Li Yang fit immédiatement goûter à la femme à lunettes à sa puissance, sans la moindre pitié ni considération, et la mit échec et mat. La femme à lunettes était furieuse
; toute arrogance s’évanouit instantanément. L’idée que Li Yang puisse lui procurer un orgasme n’était qu’un vœu pieux de sa part
!
« Vous, c'est vraiment votre première fois ici ? » La femme à lunettes fronça les sourcils en regardant la vodka à l'odeur forte. Sa tolérance à l'alcool était moyenne, mais même si elle pouvait boire un demi-jin ou huit liang (250 ml), elle n'aurait certainement pas le courage d'en boire plus de trois liang (150 ml) de véritable vodka russe d'un coup ! Et elle n'oserait pas !
« Qu’en penses-tu ? » Li Yang ne répondit pas directement. Au lieu de cela, il jouait avec son verre de vin et regardait la jeune fille à lunettes avec amusement et une pointe de malice dans les yeux.
« Pas étonnant que tu ne comprennes pas. Parfois, un homme doit savoir se retirer, tu comprends ? » dit la femme à lunettes à Li Yang d'un air sombre et avec une pointe de réprimande.
« Je ne comprends pas. En tant qu'homme armé de deux pistolets, vous ne savez qu'attaquer et avancer, et vous ne savez pas battre en retraite ! » dit Li Yang, les yeux lubriquement fixés sur la forte poitrine de la femme à lunettes.
« Espèce d'ingrate ! » rugit la femme à lunettes avec colère, levant son verre de vin pour éclabousser le visage de Li Yang, mais elle constata que son bras était déjà fermement pris dans la main de Li Yang, immobile comme une montagne ; peu importe ses efforts, c'était en vain.
« Toi… es-tu seulement un homme ?! » La femme à lunettes, furieuse et embarrassée, réprimanda Li Yang.
« Alors tu le sauras si tu le touches ! » dit Li Yang avec un sourire malicieux, les yeux plissés. Il ne se pressait pas de lâcher la jeune fille à lunettes et la regardait avec amusement.
« Tu crois que je n'oserais pas ? » La femme à lunettes était furieuse et sa puissance de combat décupla. De sa main libre, elle s'abattit sur Li Yang d'un geste vif, tel un singe cueillant des pêches, visant ses jambes et ses parties intimes.
«
Bon sang, tu veux que je te mette KO
?
» hurla Li Yang. D'un léger mouvement de jambes, il neutralisa la prise brutale de la jeune fille à lunettes. L'une de ses mains délicates se referma fermement entre ses jambes.
« Lâche-moi ! » La femme à lunettes, à la fois gênée et furieuse, commença à paniquer. Elle ne s'attendait pas à ce que Li Yang agisse de façon aussi imprévisible. Elle n'avait jamais rencontré un homme aussi peu romantique et aussi mal élevé. Extrêmement embarrassée, elle voulait juste quitter cet endroit terriblement gênant au plus vite, et elle ne pouvait s'empêcher d'éprouver une haine secrète envers Li Yang.
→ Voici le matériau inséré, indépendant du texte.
(* ===== verification/LzReference.v ===== *)
(** The reference RAR5 decoder: the format read off the bits of the whole input,
    with the whole output in a list; no window, no write border, no queue. *)
From stdpp Require Import sorting.
From S2P Require Import Prelude RarTypes StateM BitString LzWindow LzCopies LzHistory LzBits LzHuffman LzHuffmanDecode LzTables LzFilter LzDecoder.
Import LzDecoder.

#[export] Instance spec_bit_ops : BitOps bits_spec :=
  {| pure A := spec_lift; get_bits := spec_read; get_bits64 := spec_read64; get_symbol := scan_decode |}.
Definition spec_pos : bits_spec Z := fun _ pos => Ok (pos, pos).

Record ref := mk_ref {
  r_hist : list byte;                (* everything decoded *)
  r_dists : list Z;                  (* the last four distances *)
  r_length : Z;                      (* the last length *)
  r_tables : option tables;
  r_lens : list Z;
  r_extra : bool;
  r_bits : Z;                        (* bits left in the block *)
  r_last : bool;                     (* the block is the last one *)
  r_arrivals : list PendingFilter    (* descriptors, in the order read *)
}.
Definition ref_hist hist s := mk_ref hist (r_dists s) (r_length s) (r_tables s) (r_lens s) (r_extra s) (r_bits s) (r_last s) (r_arrivals s).
Definition ref_match_state dists length s := mk_ref (r_hist s) dists length (r_tables s) (r_lens s) (r_extra s) (r_bits s) (r_last s) (r_arrivals s).
Definition ref_block_state bits last s := mk_ref (r_hist s) (r_dists s) (r_length s) (r_tables s) (r_lens s) (r_extra s) bits last (r_arrivals s).
Definition ref_tables tables lens s := mk_ref (r_hist s) (r_dists s) (r_length s) tables lens (r_extra s) (r_bits s) (r_last s) (r_arrivals s).
Definition ref_arrivals arrivals s := mk_ref (r_hist s) (r_dists s) (r_length s) (r_tables s) (r_lens s) (r_extra s) (r_bits s) (r_last s) arrivals.

(** A block header, with the tables behind it if it carries any. *)
Definition ref_header (s : ref) : bits_spec ref :=
  _ ← spec_align;
  flags ← read_u8;
  checksum ← read_u8;
  let size_bytes := Z.land (Z.shiftr flags 3) 0x03 + 1 in
  if 3 <? size_bytes then spec_lift (Err CorruptArchive)
  else
    '(block_bytes, xor_sum) ← read_size_bytes (Z.to_nat size_bytes) 0 0 (Z.lxor 0x5A flags);
    if negb (xor_sum =? checksum) then spec_lift (Err (BlockHeaderChecksumMismatch checksum xor_sum))
    else
      let bits := if block_bytes =? 0 then 0 else Z.land flags 0x07 + 1 + (block_bytes - 1) * 8 in
      let s := ref_block_state bits (has flags 0x40) s in
      if has flags 0x80 then
        before ← spec_pos;
        '(built, lens) ← spec_tables (r_lens s) (r_extra s);
        after ← spec_pos;
        mret (ref_block_state (bits - (after - before)) (r_last s) (ref_tables (Some built) lens s))
      else
        match r_tables s with None => spec_lift (Err CorruptArchive) | Some _ => mret s end.

Section member.
Context (dict base declared : Z).

(** The bytes of a match. *)
Definition ref_copy (distance length : Z) (s : ref) : ref := ref_hist (r_hist s ++ lz_match dict (r_hist s) distance length) s.
Definition remember (distance : Z) (dists : list Z) : list Z := distance :: take 3 dists.
(** The [i]-th last distance moves to the front. *)
Definition promote (i : nat) (dists : list Z) : list Z := nth i dists 0 :: take i dists ++ drop (S i) dists.

(** The descriptors this reference covers: a block that lies inside the member
    and fits the window next to one more match, with room in the queue. *)
Definition admissible (f : PendingFilter) (arrivals : list PendingFilter) : bool :=
  (block_start f + block_length f <=? base + declared) && (block_length f <=? dict - MAX_INCREMENTAL_LZ_MATCH) && (zlen arrivals <? MAX_PENDING_FILTERS).

(** One symbol and what belongs to it. Streams outside the reference are a panic here. *)
Definition ref_item (tb : tables) (s : ref) : bits_spec ref :=
  let '(nc, dc, ldc, rc) := tb in
  sym ← scan_decode nc;
  if sym <? 256 then mret (ref_hist (r_hist s ++ [byte_of sym]) s)
  else if 262 <=? sym then
    length ← slot_to_length (sym - 262);
    distance ← decode_distance (r_extra s) dc ldc;
    let length := adjust_length_for_distance length distance in
    mret (ref_copy distance length (ref_match_state (remember distance (r_dists s)) length s))
  else if sym =? 256 then
    f ← read_filter base (zlen (r_hist s) - base);
    if admissible f (r_arrivals s) then mret (ref_arrivals (r_arrivals s ++ [f]) s) else spec_lift Panic
  else if sym =? 257 then
    mret (if r_length s =? 0 then s else ref_copy (nth 0 (r_dists s) 0) (r_length s) s)
  else
    let i := Z.to_nat (sym - 258) in
    length ← decode_rc_length rc;
    mret (ref_copy (nth i (r_dists s) 0) length (ref_match_state (promote i (r_dists s)) length s)).

(** Symbols up to the end of the block, of the member or of the input. *)
Fixpoint ref_items (fuel : nat) (tb : tables) (stop : Z) (s : ref) : bits_spec ref :=
  match fuel with
  | O => spec_lift Panic
  | S fuel =>
    pos ← spec_pos;
    if (zlen (r_hist s) - base <? declared) && (pos <? stop) then
      some_left ← spec_has_bits;
      if negb some_left then mret s else s ← ref_item tb s; ref_items fuel tb stop s
    else mret s
  end.

Definition ref_block (s : ref) : bits_spec ref :=
  pos ← spec_pos;
  match r_tables s with
  | None => spec_lift (Err CorruptArchive)
  | Some tb =>
    let stop := pos + r_bits s in
    s ← ref_items (S (Z.to_nat (r_bits s))) tb stop s;
    pos ← spec_pos;
    mret (ref_block_state (stop - pos) (r_last s) s)
  end.

(** Blocks until the member is complete, its last block is used up, or no
    header fits the rest of the input. *)
Fixpoint ref_blocks (fuel : nat) (s : ref) : bits_spec ref :=
  match fuel with
  | O => spec_lift Panic
  | S fuel =>
    if zlen (r_hist s) - base <? declared then
      if r_bits s <=? 0 then
        if r_last s then mret s
        else
          header_fits ← spec_exact 16;
          if (header_fits : bool) then s ← ref_header s; s ← ref_block s; ref_blocks fuel s else mret s
      else s ← ref_block s; ref_blocks fuel s
    else mret s
  end.
End member.

(** A member read from the state the last one left: no block ends it, no
    descriptor waits. The turns allowed are as many as the input has bits. *)
Definition ref_member (dict declared : Z) (s : ref) : bits_spec ref := fun data pos =>
  ref_blocks dict (zlen (r_hist s)) declared (Z.to_nat (bit_len data - pos) + 2) (ref_arrivals [] (ref_block_state (r_bits s) false s)) data pos.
« Tu veux que je te lâche ? C'est simple, bois juste ce verre de vin ! » dit Li Yang avec un sourire en coin.
« Pitié, épargnez-moi ! Je vous en supplie ! » Cette femme à lunettes était chef de service. Bien rémunérée, compétente et dotée d'un excellent jugement, elle savait se montrer décisive et impitoyable quand il le fallait, tout en sachant faire preuve de souplesse et de compromis. C'était là l'avantage des femmes : fortes, elles étaient des femmes puissantes ; et, lorsqu'elles cédaient, elles utilisaient la douceur pour apaiser la force.
« Tu vois cette fille là-bas ? C'est ma femme. Écoute, ce n'est pas que je te manque de respect, c'est juste… tu vois ce que je veux dire ! » Li Yang lâcha la main de la femme et la réconforta doucement.
«
Sous la coupe de sa femme
!
» La femme à lunettes, ayant échappé à l’emprise de Li Yang, s’enfuit aussitôt paniquée, mais avant de partir, elle parvint tout de même à accuser Li Yang d’être un mari sous la coupe de sa femme.